- **EXERCISE AIM**
Give every entry again, exactly.

*** Opening of EXTRACTED INFORMATION ***

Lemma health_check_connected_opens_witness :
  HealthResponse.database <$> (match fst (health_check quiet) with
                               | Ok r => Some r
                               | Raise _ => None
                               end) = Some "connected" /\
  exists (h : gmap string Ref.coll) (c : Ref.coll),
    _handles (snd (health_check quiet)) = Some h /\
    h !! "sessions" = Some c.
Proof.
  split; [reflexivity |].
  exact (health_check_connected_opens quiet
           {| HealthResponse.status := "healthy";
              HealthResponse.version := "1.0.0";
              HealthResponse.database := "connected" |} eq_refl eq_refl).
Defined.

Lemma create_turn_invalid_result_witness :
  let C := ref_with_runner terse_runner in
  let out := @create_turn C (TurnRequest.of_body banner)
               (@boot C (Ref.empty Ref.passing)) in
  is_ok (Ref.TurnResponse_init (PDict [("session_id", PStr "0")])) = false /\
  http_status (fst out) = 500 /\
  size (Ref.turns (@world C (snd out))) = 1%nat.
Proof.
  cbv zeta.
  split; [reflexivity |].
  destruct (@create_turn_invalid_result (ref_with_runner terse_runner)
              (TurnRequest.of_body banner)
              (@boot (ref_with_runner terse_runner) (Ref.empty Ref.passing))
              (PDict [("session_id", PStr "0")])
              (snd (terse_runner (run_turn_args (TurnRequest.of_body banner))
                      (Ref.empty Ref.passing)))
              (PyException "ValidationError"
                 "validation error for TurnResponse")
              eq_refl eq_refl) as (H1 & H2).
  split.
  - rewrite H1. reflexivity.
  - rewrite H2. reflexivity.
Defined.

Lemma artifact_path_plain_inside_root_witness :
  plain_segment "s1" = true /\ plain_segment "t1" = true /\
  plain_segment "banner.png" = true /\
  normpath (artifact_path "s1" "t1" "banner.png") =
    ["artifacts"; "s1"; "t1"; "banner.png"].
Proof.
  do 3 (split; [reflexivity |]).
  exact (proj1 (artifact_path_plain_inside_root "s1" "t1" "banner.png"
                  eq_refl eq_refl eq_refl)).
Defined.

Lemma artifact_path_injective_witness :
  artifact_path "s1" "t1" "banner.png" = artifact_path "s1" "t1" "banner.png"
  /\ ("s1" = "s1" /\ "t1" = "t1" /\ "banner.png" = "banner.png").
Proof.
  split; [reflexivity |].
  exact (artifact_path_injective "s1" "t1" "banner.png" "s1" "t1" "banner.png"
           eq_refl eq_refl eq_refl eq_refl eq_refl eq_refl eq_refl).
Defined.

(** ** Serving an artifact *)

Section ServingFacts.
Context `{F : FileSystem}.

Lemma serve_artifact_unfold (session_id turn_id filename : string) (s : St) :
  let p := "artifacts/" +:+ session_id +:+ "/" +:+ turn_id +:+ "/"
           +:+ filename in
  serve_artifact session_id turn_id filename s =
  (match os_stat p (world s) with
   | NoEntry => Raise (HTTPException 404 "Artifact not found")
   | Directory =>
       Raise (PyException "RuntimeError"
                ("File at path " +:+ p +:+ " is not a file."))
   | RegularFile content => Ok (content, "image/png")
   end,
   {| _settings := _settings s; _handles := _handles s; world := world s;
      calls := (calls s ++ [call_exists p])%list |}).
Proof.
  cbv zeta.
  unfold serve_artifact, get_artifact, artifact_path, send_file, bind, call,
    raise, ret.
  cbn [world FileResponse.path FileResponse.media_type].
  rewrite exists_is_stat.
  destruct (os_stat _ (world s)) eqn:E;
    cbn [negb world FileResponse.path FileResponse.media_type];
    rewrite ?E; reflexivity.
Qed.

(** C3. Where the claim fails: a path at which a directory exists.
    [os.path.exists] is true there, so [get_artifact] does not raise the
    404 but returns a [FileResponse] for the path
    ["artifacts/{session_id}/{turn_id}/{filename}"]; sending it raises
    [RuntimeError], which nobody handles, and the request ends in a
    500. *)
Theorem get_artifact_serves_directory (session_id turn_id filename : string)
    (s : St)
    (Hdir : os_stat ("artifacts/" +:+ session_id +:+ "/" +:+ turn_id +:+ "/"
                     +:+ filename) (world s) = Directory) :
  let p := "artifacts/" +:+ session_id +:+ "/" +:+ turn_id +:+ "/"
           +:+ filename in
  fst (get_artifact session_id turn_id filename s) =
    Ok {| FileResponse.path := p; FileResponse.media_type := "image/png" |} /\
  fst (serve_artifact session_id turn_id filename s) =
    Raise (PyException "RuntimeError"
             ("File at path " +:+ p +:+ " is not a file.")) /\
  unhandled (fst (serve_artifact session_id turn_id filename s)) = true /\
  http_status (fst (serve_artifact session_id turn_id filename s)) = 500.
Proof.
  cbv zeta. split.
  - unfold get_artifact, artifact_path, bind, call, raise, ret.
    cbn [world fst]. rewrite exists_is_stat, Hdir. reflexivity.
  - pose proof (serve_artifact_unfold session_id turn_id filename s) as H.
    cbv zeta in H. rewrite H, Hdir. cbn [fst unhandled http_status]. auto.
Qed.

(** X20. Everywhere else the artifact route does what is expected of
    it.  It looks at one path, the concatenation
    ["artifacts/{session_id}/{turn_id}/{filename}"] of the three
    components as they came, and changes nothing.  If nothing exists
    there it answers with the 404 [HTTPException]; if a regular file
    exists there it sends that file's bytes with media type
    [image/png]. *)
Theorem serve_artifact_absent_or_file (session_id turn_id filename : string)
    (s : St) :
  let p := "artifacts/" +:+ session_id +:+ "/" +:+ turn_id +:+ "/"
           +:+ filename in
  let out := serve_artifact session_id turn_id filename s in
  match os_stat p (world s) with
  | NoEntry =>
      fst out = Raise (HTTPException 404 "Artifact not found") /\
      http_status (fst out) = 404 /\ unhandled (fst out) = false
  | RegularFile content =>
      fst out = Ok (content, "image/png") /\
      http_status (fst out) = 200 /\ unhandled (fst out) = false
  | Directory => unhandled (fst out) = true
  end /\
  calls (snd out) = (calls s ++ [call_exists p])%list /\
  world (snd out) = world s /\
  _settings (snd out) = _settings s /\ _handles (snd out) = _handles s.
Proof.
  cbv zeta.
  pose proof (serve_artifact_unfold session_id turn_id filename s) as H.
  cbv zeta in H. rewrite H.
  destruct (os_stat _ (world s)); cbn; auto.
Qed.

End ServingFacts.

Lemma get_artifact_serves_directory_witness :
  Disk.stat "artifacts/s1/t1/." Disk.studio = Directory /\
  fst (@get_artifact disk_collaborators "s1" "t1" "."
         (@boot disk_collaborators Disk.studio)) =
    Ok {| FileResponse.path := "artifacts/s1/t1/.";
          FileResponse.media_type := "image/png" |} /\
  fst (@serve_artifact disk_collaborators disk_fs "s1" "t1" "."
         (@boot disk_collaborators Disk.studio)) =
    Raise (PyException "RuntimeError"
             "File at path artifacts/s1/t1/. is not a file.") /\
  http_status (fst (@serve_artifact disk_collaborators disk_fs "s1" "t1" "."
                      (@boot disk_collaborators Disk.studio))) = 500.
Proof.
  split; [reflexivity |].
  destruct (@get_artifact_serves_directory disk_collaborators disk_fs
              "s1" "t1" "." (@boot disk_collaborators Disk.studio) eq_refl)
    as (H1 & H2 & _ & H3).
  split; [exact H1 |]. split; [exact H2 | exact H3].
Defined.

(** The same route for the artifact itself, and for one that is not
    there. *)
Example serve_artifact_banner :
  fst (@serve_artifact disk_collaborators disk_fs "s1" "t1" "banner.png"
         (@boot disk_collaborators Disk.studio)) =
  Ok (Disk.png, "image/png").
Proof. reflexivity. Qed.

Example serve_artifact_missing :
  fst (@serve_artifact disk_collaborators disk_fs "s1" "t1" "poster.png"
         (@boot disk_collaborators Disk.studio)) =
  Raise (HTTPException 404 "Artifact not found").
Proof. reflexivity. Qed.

*** Close of EXTRACTED INFORMATION ***

- **RESPONSE TO THE TASK**
Lemma health_check_connected_opens_witness :
  HealthResponse.database <$> (match fst (health_check quiet) with
                               | Ok r => Some r
                               | Raise _ => None
                               end) = Some "connected" /\
  exists (h : gmap string Ref.coll) (c : Ref.coll),
    _handles (snd (health_check quiet)) = Some h /\
    h !! "sessions" = Some c.
Proof.
  split; [reflexivity |].
  exact (health_check_connected_opens quiet
           {| HealthResponse.status := "healthy";
              HealthResponse.version := "1.0.0";
              HealthResponse.database := "connected" |} eq_refl eq_refl).
Defined.

Lemma create_turn_invalid_result_witness :
  let C := ref_with_runner terse_runner in
  let out := @create_turn C (TurnRequest.of_body banner)
               (@boot C (Ref.empty Ref.passing)) in
  is_ok (Ref.TurnResponse_init (PDict [("session_id", PStr "0")])) = false /\
  http_status (fst out) = 500 /\
  size (Ref.turns (@world C (snd out))) = 1%nat.
Proof.
  cbv zeta.
  split; [reflexivity |].
  destruct (@create_turn_invalid_result (ref_with_runner terse_runner)
              (TurnRequest.of_body banner)
              (@boot (ref_with_runner terse_runner) (Ref.empty Ref.passing))
              (PDict [("session_id", PStr "0")])
              (snd (terse_runner (run_turn_args (TurnRequest.of_body banner))
                      (Ref.empty Ref.passing)))
              (PyException "ValidationError"
                 "validation error for TurnResponse")
              eq_refl eq_refl) as (H1 & H2).
  split.
  - rewrite H1. reflexivity.
  - rewrite H2. reflexivity.
Defined.

Lemma artifact_path_plain_inside_root_witness :
  plain_segment "s1" = true /\ plain_segment "t1" = true /\
  plain_segment "banner.png" = true /\
  normpath (artifact_path "s1" "t1" "banner.png") =
    ["artifacts"; "s1"; "t1"; "banner.png"].
Proof.
  do 3 (split; [reflexivity |]).
  exact (proj1 (artifact_path_plain_inside_root "s1" "t1" "banner.png"
                  eq_refl eq_refl eq_refl)).
Defined.

Lemma artifact_path_injective_witness :
  artifact_path "s1" "t1" "banner.png" = artifact_path "s1" "t1" "banner.png"
  /\ ("s1" = "s1" /\ "t1" = "t1" /\ "banner.png" = "banner.png").
Proof.
  split; [reflexivity |].
  exact (artifact_path_injective "s1" "t1" "banner.png" "s1" "t1" "banner.png"
           eq_refl eq_refl eq_refl eq_refl eq_refl eq_refl eq_refl).
Defined.

(** ** Serving an artifact *)

Section ServingFacts.
Context `{F : FileSystem}.

Lemma serve_artifact_unfold (session_id turn_id filename : string) (s : St) :
  let p := "artifacts/" +:+ session_id +:+ "/" +:+ turn_id +:+ "/"
           +:+ filename in
  serve_artifact session_id turn_id filename s =
  (match os_stat p (world s) with
   | NoEntry => Raise (HTTPException 404 "Artifact not found")
   | Directory =>
       Raise (PyException "RuntimeError"
                ("File at path " +:+ p +:+ " is not a file."))
   | RegularFile content => Ok (content, "image/png")
   end,
   {| _settings := _settings s; _handles := _handles s; world := world s;
      calls := (calls s ++ [call_exists p])%list |}).
Proof.
  cbv zeta.
  unfold serve_artifact, get_artifact, artifact_path, send_file, bind, call,
    raise, ret.
  cbn [world FileResponse.path FileResponse.media_type].
  rewrite exists_is_stat.
  destruct (os_stat _ (world s)) eqn:E;
    cbn [negb world FileResponse.path FileResponse.media_type];
    rewrite ?E; reflexivity.
Qed.

(** C3. Where the claim fails: a path at which a directory exists.
    [os.path.exists] is true there, so [get_artifact] does not raise the
    404 but returns a [FileResponse] for the path
    ["artifacts/{session_id}/{turn_id}/{filename}"]; sending it raises
    [RuntimeError], which nobody handles, and the request ends in a
    500. *)
Theorem get_artifact_serves_directory (session_id turn_id filename : string)
    (s : St)
    (Hdir : os_stat ("artifacts/" +:+ session_id +:+ "/" +:+ turn_id +:+ "/"
                     +:+ filename) (world s) = Directory) :
  let p := "artifacts/" +:+ session_id +:+ "/" +:+ turn_id +:+ "/"
           +:+ filename in
  fst (get_artifact session_id turn_id filename s) =
    Ok {| FileResponse.path := p; FileResponse.media_type := "image/png" |} /\
  fst (serve_artifact session_id turn_id filename s) =
    Raise (PyException "RuntimeError"
             ("File at path " +:+ p +:+ " is not a file.")) /\
  unhandled (fst (serve_artifact session_id turn_id filename s)) = true /\
  http_status (fst (serve_artifact session_id turn_id filename s)) = 500.
Proof.
  cbv zeta. split.
  - unfold get_artifact, artifact_path, bind, call, raise, ret.
    cbn [world fst]. rewrite exists_is_stat, Hdir. reflexivity.
  - pose proof (serve_artifact_unfold session_id turn_id filename s) as H.
    cbv zeta in H. rewrite H, Hdir. cbn [fst unhandled http_status]. auto.
Qed.

(** X20. Everywhere else the artifact route does what is expected of
    it.  It looks at one path, the concatenation
    ["artifacts/{session_id}/{turn_id}/{filename}"] of the three
    components as they came, and changes nothing.  If nothing exists
    there it answers with the 404 [HTTPException]; if a regular file
    exists there it sends that file's bytes with media type
    [image/png]. *)
Theorem serve_artifact_absent_or_file (session_id turn_id filename : string)
    (s : St) :
  let p := "artifacts/" +:+ session_id +:+ "/" +:+ turn_id +:+ "/"
           +:+ filename in
  let out := serve_artifact session_id turn_id filename s in
  match os_stat p (world s) with
  | NoEntry =>
      fst out = Raise (HTTPException 404 "Artifact not found") /\
      http_status (fst out) = 404 /\ unhandled (fst out) = false
  | RegularFile content =>
      fst out = Ok (content, "image/png") /\
      http_status (fst out) = 200 /\ unhandled (fst out) = false
  | Directory => unhandled (fst out) = true
  end /\
  calls (snd out) = (calls s ++ [call_exists p])%list /\
  world (snd out) = world s /\
  _settings (snd out) = _settings s /\ _handles (snd out) = _handles s.
Proof.
  cbv zeta.
  pose proof (serve_artifact_unfold session_id turn_id filename s) as H.
  cbv zeta in H. rewrite H.
  destruct (os_stat _ (world s)); cbn; auto.
Qed.

End ServingFacts.

Lemma get_artifact_serves_directory_witness :
  Disk.stat "artifacts/s1/t1/." Disk.studio = Directory /\
  fst (@get_artifact disk_collaborators "s1" "t1" "."
         (@boot disk_collaborators Disk.studio)) =
    Ok {| FileResponse.path := "artifacts/s1/t1/.";
          FileResponse.media_type := "image/png" |} /\
  fst (@serve_artifact disk_collaborators disk_fs "s1" "t1" "."
         (@boot disk_collaborators Disk.studio)) =
    Raise (PyException "RuntimeError"
             "File at path artifacts/s1/t1/. is not a file.") /\
  http_status (fst (@serve_artifact disk_collaborators disk_fs "s1" "t1" "."
                      (@boot disk_collaborators Disk.studio))) = 500.
Proof.
  split; [reflexivity |].
  destruct (@get_artifact_serves_directory disk_collaborators disk_fs
              "s1" "t1" "." (@boot disk_collaborators Disk.studio) eq_refl)
    as (H1 & H2 & _ & H3).
  split; [exact H1 |]. split; [exact H2 | exact H3].
Defined.

(** The same route for the artifact itself, and for one that is not
    there. *)
Example serve_artifact_banner :
  fst (@serve_artifact disk_collaborators disk_fs "s1" "t1" "banner.png"
         (@boot disk_collaborators Disk.studio)) =
  Ok (Disk.png, "image/png").
Proof. reflexivity. Qed.

Example serve_artifact_missing :
  fst (@serve_artifact disk_collaborators disk_fs "s1" "t1" "poster.png"
         (@boot disk_collaborators Disk.studio)) =
  Raise (HTTPException 404 "Artifact not found").
Proof. reflexivity. Qed.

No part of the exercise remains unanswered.